## Required action
Repeat the lines below exactly as written, please, from the line with "rewrite Hid in" to the line with "intros Hok ((Hhl", both lines included, and no others.

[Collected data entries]
= Beginning of Section =

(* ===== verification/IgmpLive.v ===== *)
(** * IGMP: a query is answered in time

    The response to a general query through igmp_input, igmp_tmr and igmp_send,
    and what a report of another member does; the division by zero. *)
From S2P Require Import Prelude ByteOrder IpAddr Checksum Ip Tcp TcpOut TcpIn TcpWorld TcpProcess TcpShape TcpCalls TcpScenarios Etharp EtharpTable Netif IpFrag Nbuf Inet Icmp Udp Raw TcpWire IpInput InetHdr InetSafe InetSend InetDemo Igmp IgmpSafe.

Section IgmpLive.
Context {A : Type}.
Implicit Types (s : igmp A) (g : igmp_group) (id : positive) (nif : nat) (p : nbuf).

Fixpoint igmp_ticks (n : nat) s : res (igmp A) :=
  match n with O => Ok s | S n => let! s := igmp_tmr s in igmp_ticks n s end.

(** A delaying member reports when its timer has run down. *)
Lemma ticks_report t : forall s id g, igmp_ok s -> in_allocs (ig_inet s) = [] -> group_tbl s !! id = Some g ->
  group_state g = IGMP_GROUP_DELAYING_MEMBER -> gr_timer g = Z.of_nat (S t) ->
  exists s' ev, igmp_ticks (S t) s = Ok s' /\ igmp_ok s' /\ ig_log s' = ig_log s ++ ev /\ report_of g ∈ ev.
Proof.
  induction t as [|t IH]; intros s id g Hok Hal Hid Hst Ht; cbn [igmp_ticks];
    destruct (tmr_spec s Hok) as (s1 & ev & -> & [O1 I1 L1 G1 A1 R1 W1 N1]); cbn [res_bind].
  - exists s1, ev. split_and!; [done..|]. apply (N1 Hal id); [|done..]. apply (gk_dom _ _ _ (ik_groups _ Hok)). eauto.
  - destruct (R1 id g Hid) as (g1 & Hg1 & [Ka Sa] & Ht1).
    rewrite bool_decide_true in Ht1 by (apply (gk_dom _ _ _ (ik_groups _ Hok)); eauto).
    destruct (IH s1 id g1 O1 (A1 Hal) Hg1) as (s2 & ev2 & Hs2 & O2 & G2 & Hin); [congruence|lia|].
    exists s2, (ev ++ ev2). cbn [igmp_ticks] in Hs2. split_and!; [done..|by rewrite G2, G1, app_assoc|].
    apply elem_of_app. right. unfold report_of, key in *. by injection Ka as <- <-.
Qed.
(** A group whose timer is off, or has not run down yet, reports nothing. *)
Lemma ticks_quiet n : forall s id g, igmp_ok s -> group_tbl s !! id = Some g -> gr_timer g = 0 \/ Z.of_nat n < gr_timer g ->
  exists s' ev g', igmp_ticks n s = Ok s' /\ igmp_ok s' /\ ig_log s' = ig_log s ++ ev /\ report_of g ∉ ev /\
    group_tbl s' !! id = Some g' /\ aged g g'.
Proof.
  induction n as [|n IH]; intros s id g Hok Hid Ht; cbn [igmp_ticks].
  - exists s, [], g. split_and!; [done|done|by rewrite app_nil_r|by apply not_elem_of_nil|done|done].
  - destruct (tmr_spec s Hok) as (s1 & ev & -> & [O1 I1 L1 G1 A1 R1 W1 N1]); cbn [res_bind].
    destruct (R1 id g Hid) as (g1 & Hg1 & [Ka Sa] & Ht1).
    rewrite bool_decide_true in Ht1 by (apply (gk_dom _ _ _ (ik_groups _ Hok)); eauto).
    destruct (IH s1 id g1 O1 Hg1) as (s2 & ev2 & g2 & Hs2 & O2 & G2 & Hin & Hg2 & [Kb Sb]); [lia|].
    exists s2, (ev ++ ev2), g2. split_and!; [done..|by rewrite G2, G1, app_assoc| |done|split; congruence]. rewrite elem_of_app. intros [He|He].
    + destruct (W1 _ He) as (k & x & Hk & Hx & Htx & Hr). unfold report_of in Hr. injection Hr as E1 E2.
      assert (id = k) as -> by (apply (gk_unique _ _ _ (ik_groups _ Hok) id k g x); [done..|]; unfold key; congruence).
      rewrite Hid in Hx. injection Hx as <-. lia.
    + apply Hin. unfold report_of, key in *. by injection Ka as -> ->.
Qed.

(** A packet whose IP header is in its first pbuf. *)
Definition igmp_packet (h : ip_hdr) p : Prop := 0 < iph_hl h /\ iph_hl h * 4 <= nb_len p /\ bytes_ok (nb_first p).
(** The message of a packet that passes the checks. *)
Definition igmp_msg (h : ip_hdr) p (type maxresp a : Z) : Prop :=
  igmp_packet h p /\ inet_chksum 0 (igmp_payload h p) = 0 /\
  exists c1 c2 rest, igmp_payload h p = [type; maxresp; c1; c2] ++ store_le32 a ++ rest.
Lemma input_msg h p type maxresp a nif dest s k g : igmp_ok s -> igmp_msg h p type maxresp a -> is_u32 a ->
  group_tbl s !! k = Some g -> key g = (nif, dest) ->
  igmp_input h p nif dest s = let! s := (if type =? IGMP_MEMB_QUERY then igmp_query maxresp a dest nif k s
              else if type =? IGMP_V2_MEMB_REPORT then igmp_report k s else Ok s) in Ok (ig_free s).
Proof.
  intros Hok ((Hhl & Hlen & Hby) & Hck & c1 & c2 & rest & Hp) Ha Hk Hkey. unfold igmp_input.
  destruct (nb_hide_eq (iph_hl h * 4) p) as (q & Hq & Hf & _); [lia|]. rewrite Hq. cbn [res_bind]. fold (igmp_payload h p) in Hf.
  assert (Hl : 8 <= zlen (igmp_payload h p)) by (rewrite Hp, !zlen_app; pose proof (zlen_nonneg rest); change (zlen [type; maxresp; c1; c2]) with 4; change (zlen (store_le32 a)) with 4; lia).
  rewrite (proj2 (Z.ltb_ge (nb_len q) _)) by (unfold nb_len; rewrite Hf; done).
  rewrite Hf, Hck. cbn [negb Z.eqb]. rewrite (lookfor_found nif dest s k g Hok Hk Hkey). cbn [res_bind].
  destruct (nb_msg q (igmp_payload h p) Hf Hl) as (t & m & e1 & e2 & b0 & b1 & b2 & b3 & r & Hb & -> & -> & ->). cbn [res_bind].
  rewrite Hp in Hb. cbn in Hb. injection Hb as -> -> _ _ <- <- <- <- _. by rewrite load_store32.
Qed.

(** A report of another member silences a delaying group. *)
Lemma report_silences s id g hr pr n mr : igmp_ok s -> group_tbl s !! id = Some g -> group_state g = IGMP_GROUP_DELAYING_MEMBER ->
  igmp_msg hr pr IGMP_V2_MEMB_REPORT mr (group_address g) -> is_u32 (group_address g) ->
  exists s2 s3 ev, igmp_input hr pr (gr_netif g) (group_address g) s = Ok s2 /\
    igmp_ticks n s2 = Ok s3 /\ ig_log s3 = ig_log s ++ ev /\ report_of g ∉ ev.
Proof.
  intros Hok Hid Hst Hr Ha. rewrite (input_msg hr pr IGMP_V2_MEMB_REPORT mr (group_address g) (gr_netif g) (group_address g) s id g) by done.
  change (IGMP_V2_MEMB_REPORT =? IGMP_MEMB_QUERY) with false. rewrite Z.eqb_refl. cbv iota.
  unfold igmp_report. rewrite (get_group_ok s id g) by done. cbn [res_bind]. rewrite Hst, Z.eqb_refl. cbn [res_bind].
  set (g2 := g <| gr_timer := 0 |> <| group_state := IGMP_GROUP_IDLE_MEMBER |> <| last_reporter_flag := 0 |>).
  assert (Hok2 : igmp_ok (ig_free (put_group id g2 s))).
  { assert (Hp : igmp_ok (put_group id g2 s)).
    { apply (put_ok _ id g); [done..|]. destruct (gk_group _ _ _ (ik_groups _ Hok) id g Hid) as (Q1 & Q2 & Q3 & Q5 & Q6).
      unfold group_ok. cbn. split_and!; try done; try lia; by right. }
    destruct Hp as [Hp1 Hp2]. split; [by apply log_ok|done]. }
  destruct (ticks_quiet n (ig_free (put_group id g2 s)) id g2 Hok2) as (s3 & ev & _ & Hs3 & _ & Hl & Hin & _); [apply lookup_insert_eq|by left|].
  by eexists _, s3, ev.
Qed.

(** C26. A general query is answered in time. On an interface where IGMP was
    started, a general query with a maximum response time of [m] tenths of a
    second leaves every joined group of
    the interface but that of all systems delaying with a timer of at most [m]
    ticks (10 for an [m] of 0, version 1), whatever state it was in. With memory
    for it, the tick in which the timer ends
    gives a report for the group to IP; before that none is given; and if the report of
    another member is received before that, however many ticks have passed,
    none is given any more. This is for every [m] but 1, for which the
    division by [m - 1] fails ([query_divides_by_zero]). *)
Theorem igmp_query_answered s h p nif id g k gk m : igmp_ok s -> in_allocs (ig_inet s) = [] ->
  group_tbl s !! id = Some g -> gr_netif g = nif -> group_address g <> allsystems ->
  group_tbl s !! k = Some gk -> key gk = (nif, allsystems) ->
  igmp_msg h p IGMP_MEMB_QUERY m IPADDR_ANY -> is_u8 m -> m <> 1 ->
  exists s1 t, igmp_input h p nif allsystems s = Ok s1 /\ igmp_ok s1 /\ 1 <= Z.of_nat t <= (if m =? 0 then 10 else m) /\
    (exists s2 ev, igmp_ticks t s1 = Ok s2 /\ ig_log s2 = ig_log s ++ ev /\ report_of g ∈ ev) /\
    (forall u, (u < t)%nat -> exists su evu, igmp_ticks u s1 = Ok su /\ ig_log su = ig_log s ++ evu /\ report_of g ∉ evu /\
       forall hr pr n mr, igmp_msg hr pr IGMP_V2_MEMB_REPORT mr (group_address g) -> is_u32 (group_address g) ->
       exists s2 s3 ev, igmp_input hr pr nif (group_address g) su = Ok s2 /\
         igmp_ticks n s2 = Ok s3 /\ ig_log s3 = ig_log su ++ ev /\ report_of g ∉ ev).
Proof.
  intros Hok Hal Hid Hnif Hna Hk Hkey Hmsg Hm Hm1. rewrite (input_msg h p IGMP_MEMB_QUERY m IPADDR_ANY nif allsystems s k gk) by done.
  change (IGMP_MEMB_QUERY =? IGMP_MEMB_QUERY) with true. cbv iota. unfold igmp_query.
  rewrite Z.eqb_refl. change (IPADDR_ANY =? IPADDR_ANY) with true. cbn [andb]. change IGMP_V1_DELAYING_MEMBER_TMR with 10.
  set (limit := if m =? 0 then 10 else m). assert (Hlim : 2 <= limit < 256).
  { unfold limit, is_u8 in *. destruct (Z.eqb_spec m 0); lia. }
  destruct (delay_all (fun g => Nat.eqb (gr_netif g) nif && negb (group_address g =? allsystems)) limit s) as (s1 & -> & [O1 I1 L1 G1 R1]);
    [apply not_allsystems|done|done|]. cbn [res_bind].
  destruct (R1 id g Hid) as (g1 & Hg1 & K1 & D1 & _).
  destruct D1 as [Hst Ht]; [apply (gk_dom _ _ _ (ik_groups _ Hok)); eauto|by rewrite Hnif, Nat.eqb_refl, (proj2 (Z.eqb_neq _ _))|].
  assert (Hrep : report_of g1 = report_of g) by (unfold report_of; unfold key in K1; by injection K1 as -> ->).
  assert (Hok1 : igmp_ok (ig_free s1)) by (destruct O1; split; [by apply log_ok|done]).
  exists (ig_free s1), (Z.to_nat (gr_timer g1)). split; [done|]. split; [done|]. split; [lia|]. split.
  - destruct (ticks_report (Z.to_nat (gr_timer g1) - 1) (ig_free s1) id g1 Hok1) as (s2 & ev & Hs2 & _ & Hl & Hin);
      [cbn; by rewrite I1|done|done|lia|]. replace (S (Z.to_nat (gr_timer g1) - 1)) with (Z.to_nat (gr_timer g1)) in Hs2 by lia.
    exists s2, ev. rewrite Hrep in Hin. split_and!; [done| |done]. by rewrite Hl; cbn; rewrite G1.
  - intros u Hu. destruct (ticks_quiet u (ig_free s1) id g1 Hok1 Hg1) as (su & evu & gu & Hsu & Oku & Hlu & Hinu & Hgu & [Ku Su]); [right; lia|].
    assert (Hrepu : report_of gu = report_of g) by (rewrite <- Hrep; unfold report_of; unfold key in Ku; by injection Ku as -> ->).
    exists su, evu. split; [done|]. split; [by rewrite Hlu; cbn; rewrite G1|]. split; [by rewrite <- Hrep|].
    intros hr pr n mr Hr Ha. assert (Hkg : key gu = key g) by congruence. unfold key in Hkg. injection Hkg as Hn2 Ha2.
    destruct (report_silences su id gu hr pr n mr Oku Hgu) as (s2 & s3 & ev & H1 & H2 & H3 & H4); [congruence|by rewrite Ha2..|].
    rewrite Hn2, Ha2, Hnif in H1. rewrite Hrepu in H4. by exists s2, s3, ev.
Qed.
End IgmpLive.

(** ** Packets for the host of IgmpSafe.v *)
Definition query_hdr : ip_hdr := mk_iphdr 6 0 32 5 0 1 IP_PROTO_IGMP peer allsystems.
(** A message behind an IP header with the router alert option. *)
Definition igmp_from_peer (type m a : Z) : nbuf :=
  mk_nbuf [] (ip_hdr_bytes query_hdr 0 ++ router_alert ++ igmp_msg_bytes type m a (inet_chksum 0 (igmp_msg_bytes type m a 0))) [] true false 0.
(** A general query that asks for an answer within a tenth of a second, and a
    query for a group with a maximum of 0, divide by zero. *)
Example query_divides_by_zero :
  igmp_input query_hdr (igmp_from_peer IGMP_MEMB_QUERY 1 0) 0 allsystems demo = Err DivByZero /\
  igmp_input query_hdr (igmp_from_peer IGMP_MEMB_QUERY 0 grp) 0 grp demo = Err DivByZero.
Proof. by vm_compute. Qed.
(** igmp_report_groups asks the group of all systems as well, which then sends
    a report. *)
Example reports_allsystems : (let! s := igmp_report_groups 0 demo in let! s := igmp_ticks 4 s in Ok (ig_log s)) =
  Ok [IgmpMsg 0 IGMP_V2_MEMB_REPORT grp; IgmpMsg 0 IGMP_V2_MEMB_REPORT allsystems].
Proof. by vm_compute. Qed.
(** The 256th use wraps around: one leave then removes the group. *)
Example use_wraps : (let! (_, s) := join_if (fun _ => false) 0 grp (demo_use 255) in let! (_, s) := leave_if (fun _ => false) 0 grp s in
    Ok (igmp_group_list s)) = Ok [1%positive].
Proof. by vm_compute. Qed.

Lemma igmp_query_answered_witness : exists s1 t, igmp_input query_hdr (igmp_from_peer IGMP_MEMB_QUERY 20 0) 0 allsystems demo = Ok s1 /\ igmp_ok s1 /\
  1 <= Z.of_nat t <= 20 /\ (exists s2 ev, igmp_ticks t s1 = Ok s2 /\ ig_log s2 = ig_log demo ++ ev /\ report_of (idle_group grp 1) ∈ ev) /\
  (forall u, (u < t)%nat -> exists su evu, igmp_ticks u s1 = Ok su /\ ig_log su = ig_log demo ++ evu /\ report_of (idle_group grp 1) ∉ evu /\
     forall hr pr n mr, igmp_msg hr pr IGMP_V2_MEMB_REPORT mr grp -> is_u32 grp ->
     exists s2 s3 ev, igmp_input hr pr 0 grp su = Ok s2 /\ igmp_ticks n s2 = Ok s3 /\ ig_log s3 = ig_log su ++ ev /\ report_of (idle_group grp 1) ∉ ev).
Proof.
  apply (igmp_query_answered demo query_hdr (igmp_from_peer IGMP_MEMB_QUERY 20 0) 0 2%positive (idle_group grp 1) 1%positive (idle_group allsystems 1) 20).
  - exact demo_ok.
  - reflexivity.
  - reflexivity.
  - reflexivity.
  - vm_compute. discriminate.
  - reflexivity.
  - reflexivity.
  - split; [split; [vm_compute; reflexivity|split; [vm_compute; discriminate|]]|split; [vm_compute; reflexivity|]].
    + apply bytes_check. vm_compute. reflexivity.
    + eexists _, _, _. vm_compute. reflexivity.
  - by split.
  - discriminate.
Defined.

= End of Section =

## Expected output
      rewrite Hid in Hx. injection Hx as <-. lia.
    + apply Hin. unfold report_of, key in *. by injection Ka as -> ->.
Qed.

(** A packet whose IP header is in its first pbuf. *)
Definition igmp_packet (h : ip_hdr) p : Prop := 0 < iph_hl h /\ iph_hl h * 4 <= nb_len p /\ bytes_ok (nb_first p).
(** The message of a packet that passes the checks. *)
Definition igmp_msg (h : ip_hdr) p (type maxresp a : Z) : Prop :=
  igmp_packet h p /\ inet_chksum 0 (igmp_payload h p) = 0 /\
  exists c1 c2 rest, igmp_payload h p = [type; maxresp; c1; c2] ++ store_le32 a ++ rest.
Lemma input_msg h p type maxresp a nif dest s k g : igmp_ok s -> igmp_msg h p type maxresp a -> is_u32 a ->
  group_tbl s !! k = Some g -> key g = (nif, dest) ->
  igmp_input h p nif dest s = let! s := (if type =? IGMP_MEMB_QUERY then igmp_query maxresp a dest nif k s
              else if type =? IGMP_V2_MEMB_REPORT then igmp_report k s else Ok s) in Ok (ig_free s).
Proof.
  intros Hok ((Hhl & Hlen & Hby) & Hck & c1 & c2 & rest & Hp) Ha Hk Hkey. unfold igmp_input.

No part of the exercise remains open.